Pendant toutes ces années d'absence, notre amour a été plus fort que la mort et, aujourd'hui, tout finirait ainsi, en morceaux? Non, je recommencerai, je construirai ce que tu n'as pas pu faire et la vie refleurira, comme tu le voulais, sur la terre de Guinée. Je m'en sens capable, tu verras, j'ai changé en t'attendant. Et d'abord, notre maison en chantier, je vais la terminer pour toi. Pendant six ans, tu es venu tous les après-midi la voir sortir de terre, puis grandir jusqu'à la dalle du toit. Nous avons vécu de ton seul salaire, le mien nous servait à construire la maison où chaque enfant aurait sa chambre, où la nôtre serait toute bleue avec vue sur la mer…
Depuis douze jours que je suis à Conakry, Je n'ai pas encore osé revoir la maison : elle représente tellement tes espoirs, nos rêves, nos illusions! Aujourd'hui cependant, je me sens assez forte pour aller à Kipé. Après tout, c'est un gâchis facile à rattraper que celui-là et puis ton fils m'a dit qu'il reviendrait en Guinée quand nous aurions retrouvé notre maison et son jardin.

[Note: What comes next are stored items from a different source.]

(** C23: the author's full scan, the book's select() server (which stops at the highest
    index in use and counts the ready descriptors down) and its poll() server, with
    tables of the same size.  In a run in which no call fails or is interrupted, the
    table is not full, at most MAXLEN bytes are there to be read and the first write()
    takes all it is given, the three do the same in every round and end with the same
    clients; for poll() whatever the [revents] fields of the array hold before the
    first call.  When a write() takes less, the author's server has lost the rest, and
    the book's has sent all, waits, or ends. *)
Theorem servers_agree size_ listenfd junk l :
  length junk = size_ -> 0 <= listenfd < FD_SETSIZE -> good_run listenfd (init size_ listenfd) l ->
  (exists s u p ev,
    run (round listenfd) (init size_ listenfd) l = Ret (s, ev) /\
    run (unp_round listenfd) (unp_init size_ listenfd) l = Ret (u, ev) /\ base u = s /\
    run (poll_round listenfd) (poll_init junk) l = Ret (p, ev) /\
    map fst (slots p) = client s) /\
  (forall a c bytes n r, a_read a c = Got bytes -> (0 < length bytes <= MAXLEN)%nat -> a_write a c = Took n :: r ->
     str_serv a c = HEcho (take n bytes) /\
     (unp_echo a c = HEcho bytes \/ unp_echo a c = HWaits \/ unp_echo a c = HQuits)).
Proof.
  intros Hj Hl Hg. split; [|by apply echo_partial].
  destruct (runs_agree size_ listenfd l (init size_ listenfd) (unp_init size_ listenfd)
    (poll_init junk)) as (s & u & p & ev & E1 & E2 & E3 & Hu & Hp).
  - by apply inv_init.
  - split_and!; simpl; [done|lia..|]. rewrite drop_0. by apply Forall_replicate.
  - unfold poll_sim. simpl. split_and!; [|lia..|].
    + rewrite map_map. subst size_. clear. induction junk; simpl; [done|]. by f_equal.
    + rewrite drop_0. apply Forall_map, Forall_true. done.
  - done.
  - exists s, u, p, ev. destruct Hu as (<- & _), Hp as (Hp & _). done.
Qed.

(** ** Concrete rounds *)

Definition ex_read (r5 r6 : read_result) (fd : Z) : read_result :=
  if fd =? 5 then r5 else if fd =? 6 then r6 else RWait.
(** A connection; then another one together with data of the first; then data of
    both, the first at its end. *)
Definition ex_write (fd : Z) : list answer := [Took 100].
Definition ex_rounds : list answers :=
  [Answers (inl {[4]}) (inl 5) (ex_read RWait RWait) ex_write;
   Answers (inl {[4; 5]}) (inl 6) (ex_read (Got [104; 105]) RWait) ex_write;
   Answers (inl {[5; 6]}) (inr EAGAIN) (ex_read (Got []) (Got [33])) ex_write].

Lemma select_server_table_witness :
  round 4 (init 2 4) (Answers (inl {[4]}) (inl 5) (ex_read RWait RWait) ex_write) =
    Ret (Server [5; -1] {[4; 5]} 5, [Accepted 5]) /\
  round 4 (init 2 4) (Answers (inl {[4]}) (inr (Eother 24)) (ex_read RWait RWait) ex_write) = Abort.
Proof.
  assert (Hi : reachable (fun s0 => s0 = init 2 4) (step 4) (init 2 4)) by (by apply reach_init).
  assert (Hw : forall sv, no_wait {[4]} sv (client (init 2 4))) by (intros sv; repeat constructor; done).
  assert (Hk : forall r, r = inl 5 \/ r = inr (Eother 24) ->
    kernel_ok (init 2 4) (Answers (inl {[4]}) r (ex_read RWait RWait) ex_write)).
  { intros r Hr. split; [by intros ? [= <-]|]. intros fd Ha. simpl in Ha.
    destruct Hr as [->| ->]; [|done]. injection Ha as <-. split; [done|set_solver]. }
  assert (Hl : 0 <= 4 < FD_SETSIZE) by done.
  pose proof (fun r Hr => select_server_table 2 4 (init 2 4) _ {[4]} Hl Hi (Hk r Hr) eq_refl (Hw _)) as H.
  split.
  - destruct (H (inl 5) (or_introl eq_refl)) as (_ & _ & H' & _).
    destruct (H' ltac:(set_solver) 5 eq_refl) as [_ H2].
    destruct (H2 ltac:(simpl; set_solver)) as (i & Hi' & E). injection Hi' as <-. rewrite E.
    vm_compute. reflexivity.
  - destruct (H (inr (Eother 24)) (or_intror eq_refl)) as (_ & _ & _ & H').
    apply (H' ltac:(set_solver) (Eother 24)); [done|done|simpl; set_solver].
Defined.

Lemma ex_whole x y r5 r6 c : Forall (fun r => match r with Got l => (length l <= 100)%nat | _ => True end) [r5; r6] ->
  whole (Answers x y (ex_read r5 r6) ex_write) c.
Proof.
  intros H l Hl. apply Forall_cons in H as [H5 H]. apply Forall_cons in H as [H6 _]. cbn in Hl. unfold ex_read in Hl.
  assert (length l <= 100)%nat by (destruct (c =? 5); [by rewrite Hl in H5|]; destruct (c =? 6); [by rewrite Hl in H6|done]).
  split; [done|]. intros _. exists 100%nat, []. done.
Qed.

Lemma ex_good : good_run 4 (init 3 4) ex_rounds.
Proof.
  split; [|intros s1 ev1 E1; vm_compute in E1; injection E1 as <- <-].
  { exists {[4]}. split_and!; [done|done|done|by repeat constructor|by repeat constructor|apply Forall_true; intros; apply ex_whole; repeat constructor; cbn; lia|].
    intros _. exists 5. split_and!; [done|done|done|set_solver|simpl; set_solver]. }
  split; [|intros s2 ev2 E2; vm_compute in E2; injection E2 as <- <-].
  { exists {[4; 5]}. split_and!; [done|by apply (bool_decide_unpack _)|done|by repeat constructor|by repeat constructor|apply Forall_true; intros; apply ex_whole; repeat constructor; cbn; lia|].
    intros _. exists 6. split_and!; [done|done|done|by vm_compute|simpl; set_solver]. }
  split; [|done].
  exists {[5; 6]}. split_and!; [done|by apply (bool_decide_unpack _)|done|by repeat constructor|by repeat constructor|apply Forall_true; intros; apply ex_whole; repeat constructor; cbn; lia|].
  intros H. exfalso. by vm_compute in H.
Qed.

Lemma servers_agree_witness :
  exists s u p, 
    run (round 4) (init 3 4) ex_rounds =
      Ret (s, [Accepted 5; Accepted 6; Echoed 5 [104; 105]; Closed 5; Echoed 6 [33]]) /\
    run (unp_round 4) (unp_init 3 4) ex_rounds =
      Ret (u, [Accepted 5; Accepted 6; Echoed 5 [104; 105]; Closed 5; Echoed 6 [33]]) /\
    run (poll_round 4) (poll_init [true; true; true]) ex_rounds =
      Ret (p, [Accepted 5; Accepted 6; Echoed 5 [104; 105]; Closed 5; Echoed 6 [33]]) /\
    client s = [-1; 6; -1].
Proof.
  destruct (servers_agree 3 4 [true; true; true] ex_rounds eq_refl ltac:(done) ex_good)
    as [(s & u & p & ev & E1 & E2 & _ & E3 & _) _].
  exists s, u, p. assert (E := E1). vm_compute in E. injection E as Es Ev. subst ev.
  split_and!; [exact E1|exact E2|exact E3|by subst s].
Defined.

Cependant, une fois sur place, je m'aperçois que le terrain a été coupé en deux et la moitié prise par un indélicat qui l'a clôturée et y a entamé une construction! Le terrain de notre voisin, Barry Baba, lui aussi détenu politique, a été pris, m'apprend-on, par Sophie Maka. Comment le service des Domaines a-t-il pu affecter à d'autres des terrains dûment acquis et enregistrés? En vertu du principe que la terre est à celui qui la met en valeur? Mais alors tous les cocotiers, palmiers et autres anacardiers que tu avais plantés sur le terrain qui nous a été enlevé ne constituaient-ils pas une mise en valeur fruitière?
Pourtant, sur notre chantier, rien n'a changé: la maison est un peu noircie sur le côté est, mais elle est toujours solide. Il est vrai que tu avais fait enfoncer les piliers des fondations à plus de quatre mètres dans le sol. Tu voulais faire du durable. Comment la végétation alentour n'at-elle pas envahi le rez-de-chaussée? Le croirais-tu? notre brave gardien Soumah est toujours là, fidèle au poste! Treize ans sans gages, à vivre des fruits des manguiers fatigués et d'un petit travail chez les voisins. Il est tellement ému de me revoir qu'il triture nerveusement son vieux bonnet de laine ou cache son visage derrière sa grosse main calleuse pour pleurer sans déshonneur. Je t'entends encore le saluer :
— Soumah? Taná mu, taná mu fèñè?
Tu vois, lui aussi a attendu de longues années, et son espoir n'a pas été déçu. Nous sommes de la même race, lui et moi. Il me montre d'un air navré le piteux état du verger, comme pour s'en excuser. Un petit vandale a incendié le plus vieux des manguiers, mais le feu n'en a détruit qu'une partie. L'arbre redonnera des fruits, m'assure Soumah. C'est le début de la saison des pluies et le terrain est rempli de touffes de cette merveilleuse plante aux feuilles tachetées multicolores qu'on appelle « la palette du peintre ». En Europe, je n'ai jamais voulu en acheter chez les fleuristes car je ne lui trouve toute sa beauté sauvage qu'ici, chez nous, à Kipé.
Djibril, je terminerai cette maison, j'y amènerai tes enfants en vacances et, surtout, j'y ferai un jardin. Je sèmerai, je planterai sur cette terre que tu aimais tant, et l'on y verra fleurir les hibiscus en même temps que la démocratie.